Even though I may be visiting my homeland right now it is not really “home”. Nowhere is completely home for me as things are constantly swapping and changing in my life. I have never settled in the section of Australia that my parents now live and even though I am here amongst my “people” it seems that they have moved in various directs that leave me bewilded, lost and left behind. It causes my heart to ache to witness a loss of community and the rise of the individual. A nation that is self-focused, that has lost sight of what it means to be in need just tugs deeply at my heartstrings. As I look around I see people bustling around spending money on masses of unneeded items but not thinking about the plight of others. I hear raised voices and colourful language as people pass each other by. It is the complaining I hear when people vent their frustration about things that that don't seem a big deal to me. I witness people more obsorbed with their gadgets than the person sitting across from them. It is that lost of community and connectedness and though it all I realise that I am also a foreigner here.

Thankfully there are still those within this nation that have a heart of compassion and I long to learn from them about how they find a balance to it all. I want to turn to them with eagerness to learn rather than my quickness of judge because this place is so different to Cambodia.

Maybe someday soon I will get to return to Australia for an extended period and I can adjust again to its quirks and enjoy its beauty. I would love to explore hidden recesses of this country and maybe God might direct me to a new nook of it, to settle and minister into. Only time will tell. 

Tags: australia, foreigner, pieces of my heart

Comments

1

I love your insights into what makes Australia what it is, warts and all. I too notice people's preoccupation with material things esp gadgets such as iphones which rather than brings people closer, can create a barrier to some relationships. Maybe if we all spent some time living in a less privileged country, then we might be able to sort our priorities a lot better and appreciate the vast richness that we have here!

  Michelle De Rooy Jul 14, 2013 1:05 PM

2

An interesting insight. You are doing a great job for the less privileged. Yes, there is a lack of community in comparison to other places but it hasn't completely gone.Please don't put us Aussies all in "one basket" as there are a lot of good people out there helping our less fortunate.

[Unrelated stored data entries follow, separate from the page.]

(* ===== verification/ShellScript.v ===== *)
(** * Reading shell scripts: [shell-command/src/{bash,shell_detect}.rs]

    The commands of a [bash -lc] script, read off its syntax tree.  The parser,
    tree-sitter with the bash grammar, is a parameter; the traversals of the tree are
    modelled with their stacks. *)

From Stdlib Require Import String.
From stdpp Require Import base option list numbers.
From S2P Require Import Prelude ExecPolicy.

Set Warnings "-register-all".

(** ** Shell detection *)

Inductive ShellType : Type := Zsh | Bash | Sh.

Definition shell_type_name (t : ShellType) : str :=
  match t with Zsh => lit "zsh" | Bash => lit "bash" | Sh => lit "sh" end.

(** [Path::file_stem]: the file name up to its last dot, unless the dot leads. *)
Definition file_stem (path : str) : option str :=
  name ← file_name path;
  Some match rsplit_once 46%N name with
       | Some (stem, _) => if bool_decide (stem = []) then name else stem
       | None => name
       end.

Definition path_component_eqb (a b : path_component) : bool :=
  match a, b with
  | RootDir, RootDir | CurDir, CurDir | ParentDir, ParentDir => true
  | Normal x, Normal y => bool_decide (x = y)
  | _, _ => false
  end.

(** [Path]'s equality: component by component. *)
Fixpoint components_eqb (a b : list path_component) : bool :=
  match a, b with
  | [], [] => true
  | x :: a', y :: b' => path_component_eqb x y && components_eqb a' b'
  | _, _ => false
  end.

Definition path_eqb (a b : str) : bool := components_eqb (components a) (components b).

(** The recursion on the stem; every call is on a shorter name, so the length of the
    path bounds their number. *)
Fixpoint detect_shell_type_fuel (fuel : nat) (path : str) : option ShellType :=
  if bool_decide (path = lit "zsh") then Some Zsh
  else if bool_decide (path = lit "sh") then Some Sh
  else if bool_decide (path = lit "bash") then Some Bash
  else match fuel, file_stem path with
       | S fuel', Some name =>
           if negb (path_eqb name path) then detect_shell_type_fuel fuel' name else None
       | _, _ => None
       end.

Definition detect_shell_type (path : str) : option ShellType :=
  detect_shell_type_fuel (length path) path.

(** ** Shell selection *)

Record DetectedShell : Type := mkDetected { shell_type : ShellType; shell_path : str }.

Definition detected_name (s : DetectedShell) : str := shell_type_name (shell_type s).

(** What the host answers: the regular files it has, the programs found on the search
    path, and whether it is a macOS host. *)
Record Host : Type := mkHost {
  is_file : str → bool;
  which : str → option str;
  user_shell_path : option str;
  is_macos : bool
}.

Section selection.
Variable host : Host.

Definition file_exists (path : str) : option str :=
  if is_file host path then Some path else None.

Definition fallback_path (paths : list str) : option str := head (omap file_exists paths).

Definition get_shell_path (t : ShellType) (provided : option str) (binary_name : str)
  (fallback_paths : list str) : option str :=
  match provided ≫= file_exists with
  | Some path => Some path
  | None =>
      match user_shell_path host with
      | Some path =>
          if match detect_shell_type path, t with
             | Some Zsh, Zsh | Some Bash, Bash | Some Sh, Sh => true
             | _, _ => false
             end && bool_decide (is_Some (file_exists path))
          then Some path
          else match which host binary_name with
               | Some path => Some path
               | None => fallback_path fallback_paths
               end
      | None =>
          match which host binary_name with
          | Some path => Some path
          | None => fallback_path fallback_paths
          end
      end
  end.

Definition ZSH_FALLBACK_PATHS : list str := [lit "/bin/zsh"].
Definition BASH_FALLBACK_PATHS : list str := [lit "/bin/bash"; lit "/usr/bin/bash"].
Definition SH_FALLBACK_PATHS : list str := [lit "/bin/sh"].

Definition get_zsh_shell (path : option str) : option DetectedShell :=
  mkDetected Zsh <$> get_shell_path Zsh path (lit "zsh") ZSH_FALLBACK_PATHS.

Definition get_bash_shell (path : option str) : option DetectedShell :=
  mkDetected Bash <$> get_shell_path Bash path (lit "bash") BASH_FALLBACK_PATHS.

Definition get_sh_shell (path : option str) : option DetectedShell :=
  mkDetected Sh <$> get_shell_path Sh path (lit "sh") SH_FALLBACK_PATHS.

Definition ultimate_fallback_shell : DetectedShell := mkDetected Sh (lit "/bin/sh").

Definition get_shell (t : ShellType) (path : option str) : option DetectedShell :=
  match t with
  | Zsh => get_zsh_shell path
  | Bash => get_bash_shell path
  | Sh => get_sh_shell path
  end.

Definition get_shell_by_model_provided_path (path : str) : DetectedShell :=
  default ultimate_fallback_shell (t ← detect_shell_type path; get_shell t (Some path)).

Definition or_else {A} (a b : option A) : option A := match a with Some x => Some x | None => b end.

Definition default_user_shell_from_path (user_shell : option str) : DetectedShell :=
  let user_default := shell ← user_shell; t ← detect_shell_type shell; get_shell t None in
  default ultimate_fallback_shell
    (if is_macos host
     then or_else (or_else user_default (get_shell Zsh None)) (get_shell Bash None)
     else or_else (or_else user_default (get_shell Bash None)) (get_shell Zsh None)).

Definition default_user_shell : DetectedShell :=
  default_user_shell_from_path (user_shell_path host).
End selection.

(** ** Syntax trees *)

(** A tree-sitter node: its kind, whether it is named, its text and start in the
    source, and its children. *)
Inductive Node : Type :=
| mkNode (node_kind : str) (node_named : bool) (node_text : str) (node_start : nat)
    (node_children : list Node).

Definition kind (n : Node) : str := let '(mkNode k _ _ _ _) := n in k.
Definition is_named (n : Node) : bool := let '(mkNode _ b _ _ _) := n in b.
Definition text (n : Node) : str := let '(mkNode _ _ t _ _) := n in t.
Definition start_byte (n : Node) : nat := let '(mkNode _ _ _ s _) := n in s.
Definition children (n : Node) : list Node := let '(mkNode _ _ _ _ c) := n in c.

Definition named_children (n : Node) : list Node := filter (λ c, is_named c = true) (children n).

Definition kind_is (n : Node) (k : string) : bool := bool_decide (kind n = lit k).

Definition kind_in (n : Node) (ks : list string) : bool := existsb (kind_is n) ks.

(** The number of nodes, which bounds every traversal. *)
Fixpoint tree_size (n : Node) : nat :=
  let '(mkNode _ _ _ _ cs) := n in S (sum_list (map tree_size cs)).

(** [while let Some(node) = stack.pop() { visit; push next(node) }]: the nodes in the
    order in which they are popped.  The head of the list is the top of the stack. *)
Fixpoint pop_all (fuel : nat) (next : Node → list Node) (stack : list Node) : list Node :=
  match fuel, stack with
  | S fuel', n :: stack' => n :: pop_all fuel' next (rev (next n) ++ stack')
  | _, _ => []
  end.

Definition traverse (next : Node → list Node) (root : Node) : list Node :=
  pop_all (tree_size root) next [root].

(** ** Words *)

Definition strip_quotes (q : char) (raw : str) : option str :=
  inner ← strip_prefix [q] raw; strip_suffix [q] inner.

Definition parse_double_quoted_string (n : Node) : option str :=
  if negb (kind_is n "string") then None
  else if forallb (λ part, kind_is part "string_content") (named_children n)
  then strip_quotes 34%N (text n) else None.

Definition parse_raw_string (n : Node) : option str :=
  if negb (kind_is n "raw_string") then None else strip_quotes 39%N (text n).

Definition is_literal_word_or_number (n : Node) : bool :=
  kind_in n ["word"; "number"]%string
  && match named_children n with [] => true | _ => false end.

(** [push_str] of the parts of a concatenation, stopping at the first failure. *)
Fixpoint concat_parts (f : Node → option str) (parts : list Node) : option str :=
  match parts with
  | [] => Some []
  | p :: parts' => a ← f p; b ← concat_parts f parts'; Some (a ++ b)
  end.

Definition nonempty_word (w : str) : option str := if bool_decide (w = []) then None else Some w.

Definition plain_part (part : Node) : option str :=
  if kind_in part ["word"; "number"]%string then Some (text part)
  else if kind_is part "string" then parse_double_quoted_string part
  else if kind_is part "raw_string" then parse_raw_string part
  else None.

(** One named child of a plain command. *)
Definition plain_word (child : Node) : option str :=
  if kind_is child "command_name" then
    match named_children child with
    | word_node :: _ => if kind_is word_node "word" then Some (text word_node) else None
    | [] => None
    end
  else if kind_is child "concatenation" then
    w ← concat_parts plain_part (named_children child); nonempty_word w
  else plain_part child.

Definition parse_plain_command_from_node (cmd : Node) : option (list str) :=
  if negb (kind_is cmd "command") then None else mapM plain_word (named_children cmd).

(** [parse_literal_shell_word], structurally on the tree. *)
Fixpoint parse_literal_shell_word (n : Node) : option str :=
  let '(mkNode _ _ _ _ cs) := n in
  if kind_in n ["word"; "number"]%string && is_literal_word_or_number n then Some (text n)
  else if kind_is n "string" then parse_double_quoted_string n
  else if kind_is n "raw_string" then parse_raw_string n
  else if kind_is n "concatenation" then
    w ← (fix parts (l : list Node) : option str :=
           match l with
           | [] => Some []
           | p :: l' =>
               if is_named p then
                 a ← parse_literal_shell_word p; b ← parts l'; Some (a ++ b)
               else parts l'
           end) cs;
    nonempty_word w
  else None.

(** The loop over the named children; [None] when the command name is not literal. *)
Fixpoint literal_words (found : bool) (words : list str) (cs : list Node)
  : option (bool * list str) :=
  match cs with
  | [] => Some (found, words)
  | child :: cs' =>
      if kind_is child "command_name" then
        word_node ← head (named_children child);
        name ← parse_literal_shell_word word_node;
        literal_words true (words ++ [name]) cs'
      else if found then
        match parse_literal_shell_word child with
        | Some word => literal_words found (words ++ [word]) cs'
        | None => literal_words found words cs'
        end
      else literal_words found words cs'
  end.

Definition parse_literal_command_from_node (cmd : Node) : option (list str) :=
  if negb (kind_is cmd "command") then None
  else
    r ← literal_words false [] (named_children cmd);
    let '(found, words) := r in if found : bool then Some words else None.

Definition is_allowed_heredoc_attachment_kind (n : Node) : bool :=
  kind_in n ["heredoc_body"; "simple_heredoc_body"; "heredoc_redirect"; "herestring_redirect";
             "redirected_statement"]%string.

Fixpoint heredoc_words (cs : list Node) : option (list str) :=
  match cs with
  | [] => Some []
  | child :: cs' =>
      if kind_is child "command_name" then
        word_node ← head (named_children child);
        if is_literal_word_or_number word_node
        then ws ← heredoc_words cs'; Some (text word_node :: ws) else None
      else if kind_in child ["word"; "number"]%string then
        if is_literal_word_or_number child
        then ws ← heredoc_words cs'; Some (text child :: ws) else None
      else if kind_is child "comment" || is_allowed_heredoc_attachment_kind child
      then heredoc_words cs'
      else None
  end.

Definition parse_heredoc_command_words (cmd : Node) : option (list str) :=
  if negb (kind_is cmd "command") then None
  else ws ← heredoc_words (named_children cmd); match ws with [] => None | _ => Some ws end.

(** ** Scripts *)

Definition ALLOWED_KINDS : list string :=
  ["program"; "list"; "pipeline"; "command"; "command_name"; "word"; "string"; "string_content";
   "raw_string"; "number"; "concatenation"]%string.

Definition ALLOWED_PUNCT_TOKENS : list str :=
  [lit "&&"; lit "||"; lit ";"; lit "|"; [34%N]; [39%N]].

Definition punct_allowed (k : str) : bool := existsb (λ t, bool_decide (t = k)) ALLOWED_PUNCT_TOKENS.

(** The tests of the loop body on one node. *)
Definition node_allowed (n : Node) : bool :=
  if is_named n then kind_in n ALLOWED_KINDS
  else
    negb (existsb (λ c, existsb (N.eqb c) (lit "&;|")) (kind n) && negb (punct_allowed (kind n)))
    && (punct_allowed (kind n) || bool_decide (trim (kind n) = [])).

(** [sort_by_key(Node::start_byte)], a stable sort. *)
Fixpoint insert_by_byte (n : Node) (l : list Node) : list Node :=
  match l with
  | [] => [n]
  | m :: l' => if start_byte n <=? start_byte m then n :: l else m :: insert_by_byte n l'
  end.

Definition sort_by_byte (l : list Node) : list Node := foldr insert_by_byte [] l.

(** A parsed script: the root node and whether the tree has errors. *)
Record Tree : Type := mkTree { root_node : Node; has_error : bool }.

Definition command_nodes (visited : list Node) : list Node :=
  filter (λ n, is_named n && kind_is n "command" = true) visited.

Definition try_parse_word_only_commands_sequence (tree : Tree) : option (list (list str)) :=
  if has_error tree then None
  else
    let visited := traverse children (root_node tree) in
    if forallb node_allowed visited
    then mapM parse_plain_command_from_node (sort_by_byte (command_nodes visited))
    else None.

Definition has_named_descendant_kind (n : Node) (k : string) : bool :=
  existsb (λ m, kind_is m k) (traverse named_children n).

(** The single command node; [None] if there is none or a second one. *)
Definition find_single_command_node (root : Node) : option Node :=
  match filter (λ n, kind_is n "command" = true) (traverse named_children root) with
  | [n] => Some n
  | _ => None
  end.

Definition extract_bash_command (command : list str) : option (str * str) :=
  match command with
  | [shell; flag; script] =>
      if negb (bool_decide (flag = lit "-lc") || bool_decide (flag = lit "-c")) then None
      else match detect_shell_type shell with
           | Some _ => Some (shell, script)
           | None => None
           end
  | _ => None
  end.

Section scripts.
Variable try_parse_shell : str → option Tree.

Definition parse_shell_script_into_commands (script : str) : option (list (list str)) :=
  tree ← try_parse_shell script; try_parse_word_only_commands_sequence tree.

Definition parse_shell_lc_plain_commands (command : list str) : option (list (list str)) :=
  '(_, script) ← extract_bash_command command; parse_shell_script_into_commands script.

Definition parse_shell_lc_literal_commands (command : list str) : option (list (list str)) :=
  '(_, script) ← extract_bash_command command;
  tree ← try_parse_shell script;
  if has_error tree then None
  else Some (omap (λ n, if kind_is n "command" then parse_literal_command_from_node n else None)
               (traverse named_children (root_node tree))).

Definition parse_shell_lc_single_command_prefix (command : list str) : option (list str) :=
  '(_, script) ← extract_bash_command command;
  tree ← try_parse_shell script;
  if has_error tree then None
  else if negb (has_named_descendant_kind (root_node tree) "heredoc_redirect") then None
  else if has_named_descendant_kind (root_node tree) "file_redirect" then None
  else n ← find_single_command_node (root_node tree); parse_heredoc_command_words n.
End scripts.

  Caroline H. Jul 14, 2013 6:12 PM

3

I would never write off the Aussies - there are incredible people doing amazing things here in Australia (as I mentioned above). I am thankful for the compassionate people all over the world and hope that I have a open heart to learn more from their generous examples. Wherever I may end up in the future I hope that I can continue to be connected with like minded people that have a heart for others, and I am pretty confident that that will happen.